Data provided below:

(* ===== verification/AgentLog.v ===== *)
(** * What the agent does and says after its flags (cmd/zwan-agent/main.go)

    Without an engine, the agent joins, publishes and may hold an adapter; with one, it
    mirrors the engine's status into its log, a line whenever something changed. *)
From Stdlib Require Import Ascii String.
From S2P Require Import Prelude GoString GoStringFacts Netip Proto Certpin Join Engine AgentMain Tun.

(** ** Joining without an engine: the end of [main] *)

Inductive agent_failure : Type :=
| FJoin (e : join_error)
| FPublish (e : join_error)
| FAdapter (e : tun_error)
| FAddress (e : tun_error).

Section modes.
Context {W : Type} (http : W → HttpRequest → W * result string HttpResponse).
Context (marshalRegister : RegisterRequest → string) (marshalService : Service → string).
Context (unmarshalRegister : string → result string RegisterResponse).
Context (unmarshalPeers : string → result string (list Peer)).
Context (unmarshalService : string → result string Service) (unmarshalError : string → string).
Context (ProductName : string).

Abbreviation client_Join := (Join.Join http marshalRegister unmarshalRegister unmarshalPeers unmarshalError).
Abbreviation client_PublishService :=
  (Join.PublishService http marshalRegister marshalService unmarshalRegister unmarshalService unmarshalError).

(** Where a published service is reached. *)
Definition published_line (suffix : string) (stored : Service) : string :=
  let addr := if String.eqb (sv_VIP stored) "" then sv_NodeIP stored else sv_VIP stored in
  "published service " +:+ sv_Name stored +:+ "." +:+ suffix +:+ " at " +:+ addr +:+ ":" +:+ itoa (sv_Port stored) +:+ "/" +:+
  sv_Proto stored +:+ " (backend 127.0.0.1:" +:+ itoa (sv_BackendPort stored) +:+ ", allowed: " +:+
  allowLabel (sv_AllowGroups stored) +:+ ")".

Definition set_NodeIP (s : Service) (ip : string) : Service :=
  MkService (sv_Name s) (sv_Proto s) (sv_Port s) (sv_BackendPort s) ip (sv_VIP s) (sv_AllowGroups s).

(** The loop over the services; the first that fails ends the program. *)
Fixpoint publish_all (w : W) (c : Client) (reg : RegisterResponse) (l : list Service) (log : list string)
  : W * Client * list string * option join_error :=
  match l with
  | [] => (w, c, log, None)
  | s :: l =>
    match client_PublishService w c (set_NodeIP s (rs_AssignedIP reg)) with
    | (w, c, Err e) => (w, c, log, Some e)
    | (w, c, Ok stored) => publish_all w c reg l (log ++ [published_line (rs_DNSSuffix reg) stored])
    end
  end.

(** The system with its adapters, as in Tun.v, and the removal of one. *)
Context {S : Type} (netsh : S → list string → S * (string * bool)) (sleep : S → S).
Context (CreateTUN : S → string → Z → option S) (close : S → string → S).

(** A message that ends the program does so without the deferred removal. *)
Definition bringUpAdapter (w : S) (name ip : string) : S * option agent_failure :=
  match Tun.Create CreateTUN w name DefaultMTU with
  | (w, Err e) => (w, Some (FAdapter e))
  | (w, Ok a) =>
    match SetNodeIP netsh sleep w a ip with
    | (w, Some e) => (w, Some (FAddress e))
    | (w, None) => (close w a, None)
    end
  end.

Definition join_only (w : W) (c : Client) (key : result string (list Z * string)) (token device hostname ep : string)
    (publish : list Service) (adapter : option string) (sys : S) : W * Client * S * list string * option agent_failure :=
  match client_Join w c key token device hostname ep with
  | (w, c, Err e) => (w, c, sys, [], Some (FJoin e))
  | (w, c, Ok (reg, peers)) =>
    let joined := "joined: network=" +:+ rs_NetworkID reg +:+ " suffix=" +:+ rs_DNSSuffix reg +:+ " assigned_ip=" +:+ rs_AssignedIP reg in
    match publish_all w c reg publish [joined] with
    | (w, c, log, Some e) => (w, c, sys, log, Some (FPublish e))
    | (w, c, log, None) =>
      match adapter with
      | None => (w, c, sys, log, None)
      | Some override =>
        let '(sys, e) := bringUpAdapter sys (adapterName ProductName override (rs_NetworkID reg)) (rs_AssignedIP reg) in
        (w, c, sys, log, e)
      end
    end
  end.
End modes.

(** ** The status log *)

Definition peer_line (st : Engine.Status) (p : Peer) : string :=
  let state := if default false (st_Handshakes st !! pr_AssignedIP p) then "handshake OK" else "connecting" in
  let label := pr_Hostname p +:+ (if String.eqb (pr_Group p) "" then "" else " [" +:+ pr_Group p +:+ "]") in
  pr_AssignedIP p +:+ " " +:+ label +:+ " (" +:+ state +:+ ")".

Definition peers_summary (st : Engine.Status) : string :=
  str_join (sort_strings (peer_line st <$> filter (λ p, pr_AssignedIP p ≠ st_AssignedIP st) (st_Peers st))) " | ".

Record report : Type := MkReport { lastPeers : string; lastErr : string }.

(** One tick of [reportStatus], over the status and its last error. *)
Definition report_tick (r : report) (x : Engine.Status * string) : report * list string :=
  let '(st, e) := x in
  let summary := peers_summary st in
  let '(peers, l1) :=
    if String.eqb summary (lastPeers r) then (lastPeers r, [])
    else (summary, [if String.eqb summary "" then "peers: none" else "peers: " +:+ summary]) in
  let '(err, l2) :=
    if negb (String.eqb e "") && negb (String.eqb e (lastErr r)) then (e, ["engine: " +:+ e]) else (lastErr r, []) in
  (MkReport peers err, l1 ++ l2).

Fixpoint reportStatus (r : report) (ticks : list (Engine.Status * string)) : list (list string) :=
  match ticks with
  | [] => []
  | x :: ticks => let '(r, l) := report_tick r x in l :: reportStatus r ticks
  end.

Definition report_start : report := MkReport "" "".

(** What was seen before a tick. *)
Definition peers_before (ticks : list (Engine.Status * string)) : string := default ""%string (peers_summary <$> last ticks.*1).

Definition error_before (ticks : list (Engine.Status * string)) : string :=
  default ""%string (last (filter (λ e, e ≠ ""%string) ticks.*2)).

(** The lines of a tick. *)
Definition tick_lines (ticks : list (Engine.Status * string)) (x : Engine.Status * string) : list string :=
  (if decide (peers_summary x.1 = peers_before ticks) then []
   else [if String.eqb (peers_summary x.1) "" then "peers: none"%string else ("peers: " +:+ peers_summary x.1)%string]) ++
  (if decide (x.2 = ""%string ∨ x.2 = error_before ticks) then [] else [("engine: " +:+ x.2)%string]).

Definition report_after (ticks : list (Engine.Status * string)) : report := MkReport (peers_before ticks) (error_before ticks).

Lemma report_tick_spec ticks x : report_tick (report_after ticks) x = (report_after (ticks ++ [x]), tick_lines ticks x).
Proof.
  destruct x as [st e]. unfold report_tick, report_after, tick_lines. cbn [lastPeers lastErr fst snd].
  assert (peers_before (ticks ++ [(st, e)]) = peers_summary st) as ->.
  { unfold peers_before. rewrite fmap_app; cbn [fmap list_fmap fst]; by rewrite last_snoc. }
  assert (error_before (ticks ++ [(st, e)]) = if decide (e = ""%string) then error_before ticks else e) as ->.
  { unfold error_before. rewrite fmap_app, filter_app. cbn [fmap list_fmap snd]. destruct (decide _) as [He|He].
    - rewrite filter_cons_False by (by intros []). by rewrite filter_nil, app_nil_r.
    - rewrite filter_cons_True by done. by rewrite filter_nil, last_snoc. }
  destruct (String.eqb_spec (peers_summary st) (peers_before ticks)) as [E|E]; destruct (decide (_ = peers_before ticks)); try done;
    destruct (String.eqb_spec e "") as [F|F], (String.eqb_spec e (error_before ticks)) as [G|G]; cbn [negb andb];
    destruct (decide (e = ""%string)); try done; destruct (decide (_ ∨ _)); try naive_solver; by rewrite ?E, ?G.
Qed.

(** In a run of the agent, each tick logs the peers exactly when their line differs from
    the one at the tick before, and the engine's error exactly when there is one and it
    differs from the last there was; the line names every peer but the device itself, and
    nothing else. *)
Lemma report_correct before x after :
  (∃ l1 l2, reportStatus report_start (before ++ x :: after) = l1 ++ tick_lines before x :: l2 ∧ length l1 = length before) ∧
  ∃ lines, peers_summary x.1 = str_join lines " | " ∧
    lines ≡ₚ peer_line x.1 <$> filter (λ p, pr_AssignedIP p ≠ st_AssignedIP x.1) (st_Peers x.1).
Proof.
  split.
  - assert (∀ seen, ∃ l1 l2, reportStatus (report_after seen) (before ++ x :: after) = l1 ++ tick_lines (seen ++ before) x :: l2 ∧
      length l1 = length before) as H; [|apply (H [])].
    induction before as [|y before IH]; intros seen; cbn [app reportStatus]; rewrite report_tick_spec.
    + exists [], (reportStatus (report_after (seen ++ [x])) after). by rewrite app_nil_r.
    + destruct (IH (seen ++ [y])) as (l1 & l2 & -> & Hl). exists (tick_lines seen y :: l1), l2.
      rewrite <-app_assoc. split; [done|]. cbn. by f_equal.
  - eexists. split; [done|]. apply merge_sort_Permutation.
Qed.

(** An error that comes back after a time without one is not logged again. *)
Lemma error_back_unlogged ticks st e :
  e ≠ ""%string → error_before ticks = e → peers_summary st = peers_before ticks →
  tick_lines (ticks ++ [(st, ""%string)]) (st, e) = [].
Proof.
  intros He Hb Hp. unfold tick_lines. cbn [fst snd].
  assert (peers_before (ticks ++ [(st, ""%string)]) = peers_summary st) as -> by (unfold peers_before; rewrite fmap_app; cbn [fmap list_fmap fst]; by rewrite last_snoc).
  assert (error_before (ticks ++ [(st, ""%string)]) = e) as ->.
  { rewrite <-Hb. unfold error_before. rewrite fmap_app, filter_app. cbn [fmap list_fmap snd].
    rewrite filter_cons_False by (by intros []). by rewrite filter_nil, app_nil_r. }
  rewrite decide_True by done. rewrite decide_True by naive_solver. done.
Qed.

End of Data provided.

● Work to be completed: Retype, exactly and in full, the lines above from the one containing "(** Where a published service is reached. *)" through the one containing "Definition set_NodeIP (s".

● Answer space:
(** Where a published service is reached. *)
Definition published_line (suffix : string) (stored : Service) : string :=
  let addr := if String.eqb (sv_VIP stored) "" then sv_NodeIP stored else sv_VIP stored in
  "published service " +:+ sv_Name stored +:+ "." +:+ suffix +:+ " at " +:+ addr +:+ ":" +:+ itoa (sv_Port stored) +:+ "/" +:+
  sv_Proto stored +:+ " (backend 127.0.0.1:" +:+ itoa (sv_BackendPort stored) +:+ ", allowed: " +:+
  allowLabel (sv_AllowGroups stored) +:+ ")".

Definition set_NodeIP (s : Service) (ip : string) : Service :=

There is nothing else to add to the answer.